The Columbus Partnership has embraced these principles for society and so has Columbus U.S. District Judge Algenon Marbley.
For the fourth consecutive year, Columbus CEO is dedicating a major feature in our June issue to the Columbus Partnership. This project has become a somewhat accidental annual tradition. The first feature was a one-off opportunity to introduce our readers to the inner workings and priorities of the Partnership, the civic alliance of the city's top business leaders. But we've ended up returning to the topic every June since then, realizing that shining a light on one of the city's most important institutions is a valuable public service.
To their credit, Partnership leaders also seem to recognize the importance of this mission. They want to explain the who, what, where, when, why and how of their programs and initiatives, talking to us about the Columbus Education Commission in 2015, leadership lessons in 2016, Smart Columbus in 2017 and the audacious idea of a 100-year plan in this month's issue (“Preparing for the Next Century,”- P. 64), among other things.

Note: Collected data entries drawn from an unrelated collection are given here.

(** ** Decoding what was encoded *)

Lemma rlp_cases w : (∃ b, rlp w = rlp_bytes b) ∨ ∃ c, rlp w = rlp_list c.
Proof. destruct w; cbn [rlp]; eauto. Qed.
(** The kind of an encoded value; size 0 is the encoding of an empty one. *)
Lemma Kind_value w s rest st : ready s (rlp w ++ rest) st → fits_in st (zlen (rlp w)) →
  ∃ k size s', stream_Kind s = SOk (k, size) s' ∧ (nonempty_enc (rlp w) → (size =? 0) && negb (bool_decide (k = KByte)) = false).
Proof.
  intros R Hf. destruct (rlp_cases w) as [[b E]|[c E]]; rewrite E in *.
  - destruct (rlp_bytes_cases b) as [(x & -> & Hx & E2)|[E2 Hx]]; rewrite E2 in *.
    + destruct (Kind_byte x s rest st R Hx Hf) as (s' & -> & _). by eexists _, _, _.
    + destruct (Kind_string s b rest st R Hf) as (s' & -> & _). eexists _, _, _. split; [done|]. intros [H1 _].
      destruct (Z.eqb_spec (zlen b) 0) as [E0|]; [|done]. destruct b; [done|]. rewrite zlen_cons in E0. pose proof (zlen_nonneg b). lia.
  - destruct (List_reads s c rest st R Hf) as (s2 & E2 & _). unfold stream_List, S_bind in E2.
    destruct (stream_Kind s) as [[k size] s'|e s'|]; [|done|done]. eexists _, _, _. split; [done|]. intros [_ H2].
    destruct k; try done. injection E2 as -> _. destruct (Z.eqb_spec (zlen c) 0) as [E0|]; [|done].
    destruct c; [done|]. rewrite zlen_cons in E0. pose proof (zlen_nonneg c). lia.
Qed.
Lemma nil_val_enc t : ∃ k, k ≠ KByte ∧ rlp (nil_val t) = kind_head k 0.
Proof. induction t; try done; try (by exists KString); by exists KList. Qed.
Lemma OptionalPtr_nil fuel t : reads (decodeOptionalPtr (decode fuel t)) GNil (rlp (nil_val t)).
Proof.
  destruct (nil_val_enc t) as (k & Hk & ->). intros s rest st R Hf. unfold decodeOptionalPtr.
  assert (Hh : hlen k 0 = zlen (kind_head k 0)) by (by destruct k).
  destruct (Kind_head k 0 s rest st Hk R) as (s' & -> & P); [done|by rewrite Hh, Z.add_0_r|apply zlen_nonneg|].
  rewrite Z.eqb_refl, bool_decide_false by done. eexists. split; [done|]. rewrite <- Hh. by eapply rearm_peeked.
Qed.
Lemma OptionalPtr_reads fuel t w v : reads (decode fuel t) v (rlp w) → nonempty_enc (rlp w) →
  reads (decodeOptionalPtr (decode fuel t)) (GPtr v) (rlp w).
Proof.
  intros H Hne s rest st R Hf. unfold decodeOptionalPtr. destruct (Kind_value w s rest st R Hf) as (k & size & s' & E & Hk).
  rewrite E, (Hk Hne). destruct (H s rest st R Hf) as (s2 & E2 & R2). unfold S_bind.
  rewrite (decode_peeks t fuel _ _ _ E), E2. by exists s2.
Qed.
Lemma Bool_reads b : reads stream_Bool b (rlp_bytes (if b then [1] else [])).
Proof.
  intros s rest st R Hf. unfold stream_Bool, S_bind.
  assert (H : reads (stream_uint 8) (if b then 1 else 0) (rlp_bytes (Big.Bytes (if b then 1 else 0)))).
  { apply uint_reads; [by left|by destruct b]. }
  assert (E : Big.Bytes (if b then 1 else 0) = if b then [1] else []) by (by destruct b). rewrite E in H.
  destruct (H s rest st R Hf) as (s' & -> & R'). exists s'. by destruct b.
Qed.
Lemma BigInt_reads i : 0 ≤ i → reads decodeBigInt (GBig i) (rlp_bytes (Big.Bytes i)).
Proof.
  intros Hi s rest st R Hf. destruct (reads_map_err wrapStreamError _ _ _ (Bytes_reads (Big.Bytes i)) s rest st R Hf) as (s' & E & R').
  unfold decodeBigInt, S_bind. rewrite E. exists s'. split; [|done].
  assert (Ei : Big.SetBytes (Big.Bytes i) = i) by (rewrite Big.SetBytes_Bytes; lia).
  destruct (Z.eq_dec i 0) as [->|Hi0]; [done|]. destruct (Big.Bytes_head i Hi0) as (b & l & Eb & Hb). rewrite Eb in *.
  destruct b; [lia| |lia]. unfold S_ret. by rewrite Ei.
Qed.
(** ** The operations keep a heap *)

Definition heap (h : list A) : Prop := is_heap 0 (length h) h.
Lemma heap_nil : heap [].
Proof. intros j Hj. cbn in Hj. lia. Qed.
Lemma heap_min h x : heap h → h !! 0%nat = Some x → ∀ y, y ∈ h → lt y x = false.
Proof.
  intros H Hx y (j & Hy)%list_elem_of_lookup. revert y Hy. induction j as [j IH] using lt_wf_ind. intros y Hy.
  destruct (decide (j = 0%nat)) as [->|].
  { rewrite Hx in Hy. injection Hy as ->. destruct (lt y y) eqn:E; [|done]. by rewrite (lt_asym _ _ E) in E. }
  destruct (parent_spec j ltac:(lia)) as [Hp _]. pose proof (lookup_lt_Some _ _ _ Hy).
  destruct (lookup_lt_is_Some_2 h (parent j) ltac:(lia)) as [z Hz]. apply (lt_trans x z y); [by apply (IH (parent j))|].
  apply (above_lookup (parent j) j h z y Hz Hy). apply H; lia.
Qed.
Lemma pop_last_spec h n x : length h = S n → h !! n = Some x → pop_last h = (Some x, take n h) ∧ h ≡ₚ x :: take n h.
Proof.
  intros Hl Hx. unfold pop_last. rewrite Hl. replace (S n - 1)%nat with n by lia. rewrite last_lookup, Hl. cbn [pred]. rewrite Hx. split; [done|].
  assert (E : h = take n h ++ [x]).
  { rewrite <- (take_drop n h) at 1. f_equal. rewrite (drop_S _ _ _ Hx), drop_ge by lia. done. }
  rewrite E at 1. by rewrite Permutation_app_comm.
Qed.
Lemma is_heap_take n h : is_heap 0 n h → (n ≤ length h)%nat → heap (take n h).
Proof.
  intros H Hn j Hj Hk. rewrite length_take in Hj. destruct (parent_spec j ltac:(lia)) as [Hp _].
  unfold above, Less. rewrite !lookup_take_lt by lia. apply H; [lia|done].
Qed.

As I was reporting this year's feature in the spring, a contingent of Partnership members made a trip to Washington, D.C. Their goal was to talk about and encourage civility in public life—a concept that has thrived in Columbus but is something of a foreign language in our nation's capital, as we all know. The field trip—the Columbus Way on the Potomac—made for some interesting contrasts. Not only did it make me think about the differences in civic decorum between Columbus and Washington but also the importance of transparency and openness, virtues that the Partnership has embraced with its willingness to open up to us for our June issue for the past four years.
And Partnership co-founder Les Wexner isn't the only central Ohioan delivering this message to the pols, pundits and partisans inside the Beltway. In February 2017, a few days after President Trump declared the media “enemies of the people,” The Washington Post debuted a new slogan, “Democracy Dies in Darkness,” which appears on the top of its website and print edition. The Post wasn't the first to use the phrase (or at least something very similar). It was also said by Columbus U.S. District Judge Algenon Marbley, who attracted national attention when he declared “democracy dies in the dark” during a 2013 hearing over voting rights. Some media reports credited Marbley with inspiring The Post's slogan, though it actually might have been another judge, Damon Keith of the U.S. Court of Appeals for the Sixth Circuit, who also used the phrase in a court proceeding.
Regardless, Marbley was thrust into this high-stakes debate about free speech and democratic values, and in early May, I asked him about the experience following a talk he gave at Ohio State University. He says his sons and his law clerks have enjoyed his side career as a newspaper sloganeer, but he hasn't paid much attention to the reaction the phrase has generated. The Post slogan has been celebrated, criticized, even hilariously misquoted—“democracy dies in dankness,” as Donald Trump, Jr., tweeted, accidentally coming up with the next James Franco/Seth Rogen buddy movie concept.
“I wasn't speaking as a political scientist or a political philosopher, but it is true,” Marbley says of the slogan. “So it's appropriate for this time, and it's appropriate for any time. Any time you have a democracy, there must be transparency.”
The Columbus Partnership's recent field trip suggests the organization thinks Washington needs to reassess how it goes about its business. What does Marbley think about the state of affairs in the country's capital, where legal institutions and the rule of law have increasingly come under attack as the Trump scandals have snowballed? Does he think darkness is threatening democracy?
Marbley mulls the question for several seconds before responding. “The only thing I can say is that I've never been prouder to be part of the judiciary.”